The goal of our research is to get inspiration from biology to improve artificial neural networks to be closer to brains in these important aspects. We do not want to simulate real neurons as precise as possible, for example with neuro physical models or spiking neural networks. We rather want to find the computational concepts of biological neural networks that are responsible for the aforementioned superiority.
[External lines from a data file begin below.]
(** The backlog adds up: in every store the outbox can produce, [backlog_status]
    succeeds; its four categories are disjoint and sum to the unpublished rows, the ready
    ones are exactly those a claim at the same moment could take, and the age is that of
    the oldest unpublished row. *)
Theorem backlog_adds_up x c observed : reachable x -> config_validate c = Ok tt -> clock x <= observed ->
  Z.of_nat (size (table x)) <= i64_max ->
  exists b, backlog_status c observed (table x) = Ok b
    /\ unpublished_total b = count_rows is_unpublished (table x)
    /\ ready b = count_rows (claimable (cfg_max_attempts c) observed) (table x)
    /\ unpublished_total b = ready b + delayed b + actively_leased b + exhausted b
    /\ match oldest_unpublished_age b with
       | None => forall id r, table x !! id = Some r -> is_unpublished r = false
       | Some age => exists id r, table x !! id = Some r /\ is_unpublished r = true /\ age = 1000 * (observed - row_created_at r)
                       /\ forall id' r', table x !! id' = Some r' -> is_unpublished r' = true -> row_created_at r <= row_created_at r'
       end.
Proof.
  intros Hx Hc Hk Hsize. apply outbox_reachable_inv in Hx as (I1 & _). destruct (outbox_config_bounds c Hc) as (_ & _ & Hm).
  unfold backlog_status, guard_err. destruct (Z.ltb_spec i32_max (cfg_max_attempts c)); [unfold i32_max in *; lia|]. cbn [mbind result_bind].
  set (m := cfg_max_attempts c). set (l := map_to_list (table x)).
  assert (Hl : Z.of_nat (length l) <= i64_max) by (unfold l; by rewrite length_map_to_list).
  set (pr := fun r => is_unpublished r && lease_over observed r && (attempt_count r <? m) && (available_at r <=? observed)).
  set (pd := fun r => is_unpublished r && lease_over observed r && (attempt_count r <? m) && (observed <? available_at r)).
  set (pa := fun r => is_unpublished r && match lease r with Some l0 => observed <? expires_at l0 | None => false end).
  set (pe := fun r => is_unpublished r && lease_over observed r && (m <=? attempt_count r)).
  assert (Hsum : count_in is_unpublished l = count_in pr l + count_in pd l + count_in pa l + count_in pe l).
  { apply count_split. intros r. unfold pr, pd, pa, pe, lease_over. destruct (is_unpublished r); [|done]. destruct (lease r) as [lo|]; cbn.
    - destruct (Z.leb_spec (expires_at lo) observed), (Z.ltb_spec observed (expires_at lo)), (Z.ltb_spec (attempt_count r) m),
        (Z.leb_spec m (attempt_count r)), (Z.leb_spec (available_at r) observed), (Z.ltb_spec observed (available_at r)); cbn; lia.
    - destruct (Z.ltb_spec (attempt_count r) m), (Z.leb_spec m (attempt_count r)), (Z.leb_spec (available_at r) observed),
        (Z.ltb_spec observed (available_at r)); cbn; lia. }
  assert (Hready : count_in pr l = count_rows (claimable m observed) (table x)).
  { change (count_rows (claimable m observed) (table x)) with (count_in (claimable m observed) l). apply count_in_ext. intros r.
    unfold pr, claimable. destruct (is_unpublished r), (lease_over observed r), (attempt_count r <? m), (available_at r <=? observed); done. }
  pose proof (count_in_le is_unpublished l). pose proof (count_in_le pr l). pose proof (count_in_le pd l). pose proof (count_in_le pa l).
  pose proof (count_in_le pe l). pose proof (oldest_created_spec (table x)) as Hold. pose proof (count_zero is_unpublished (table x)) as Hzero.
  change (count_rows is_unpublished (table x)) with (count_in is_unpublished l) in *.
  eexists. split.
  - apply (decode_backlog_ok (count_in is_unpublished l) (count_in pr l) (count_in pd l) (count_in pa l) (count_in pe l)); try lia.
    + unfold i64_max, u64_max in *. lia.
    + destruct (oldest_created (table x)) as [t|]; cbn.
      * destruct Hold as [(id & r & Hr & Hu & <-) _]. destruct (I1 _ _ Hr) as (_ & _ & _ & _ & _ & _ & R7). split; [lia|].
        intros Hz. rewrite (proj1 Hzero Hz _ _ Hr) in Hu. done.
      * by apply Hzero.
  - cbn. split_and!; [done | done | done |]. destruct (oldest_created (table x)) as [t|]; cbn; [|done].
    destruct Hold as [(id & r & Hr & Hu & <-) Hmin]. exists id, r. split_and!; [done | done | lia | done].
Qed.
As a first step, we need to compare the key differences of current models for sequential data like RNNs to biological neural networks. RNNs require a forward and backward pass, the credit assignment via BPTT requires symmetric weights for both computational paths, and is non-local since we have to know the state of all neurons to calculate the gradient for a given neuron, and non-causal because we go backwards in time. Transformers are even further away from biology, since they do not have a concept of time. In transformer training, the position of a sequence token is a feature encoded with a list of sinusoidal coordinates of different frequency.
At the moment, we investigate local self-supervised learning, which is new and more precise terminology for ‘unsupervised learning’, in combination with multi-component weights with the goal of finding a more powerful representation for sequences and overcome catastrophic forgetting.
We are Team Human
We are Team Human!
Research at Starmind helps us to continuously improve the experience for our clients by staying up-to-date with current methods and latest algorithms in A.I. We are interested in bringing A.I. technology to the next frontier and develop new A.I. systems by doing research on all levels - from small improvements to concrete fundamental research. A.I. augments our understanding of humans, particularly their talents and skills, and plays a crucial role in realizing our vision: making collective human intelligence accessible to everybody.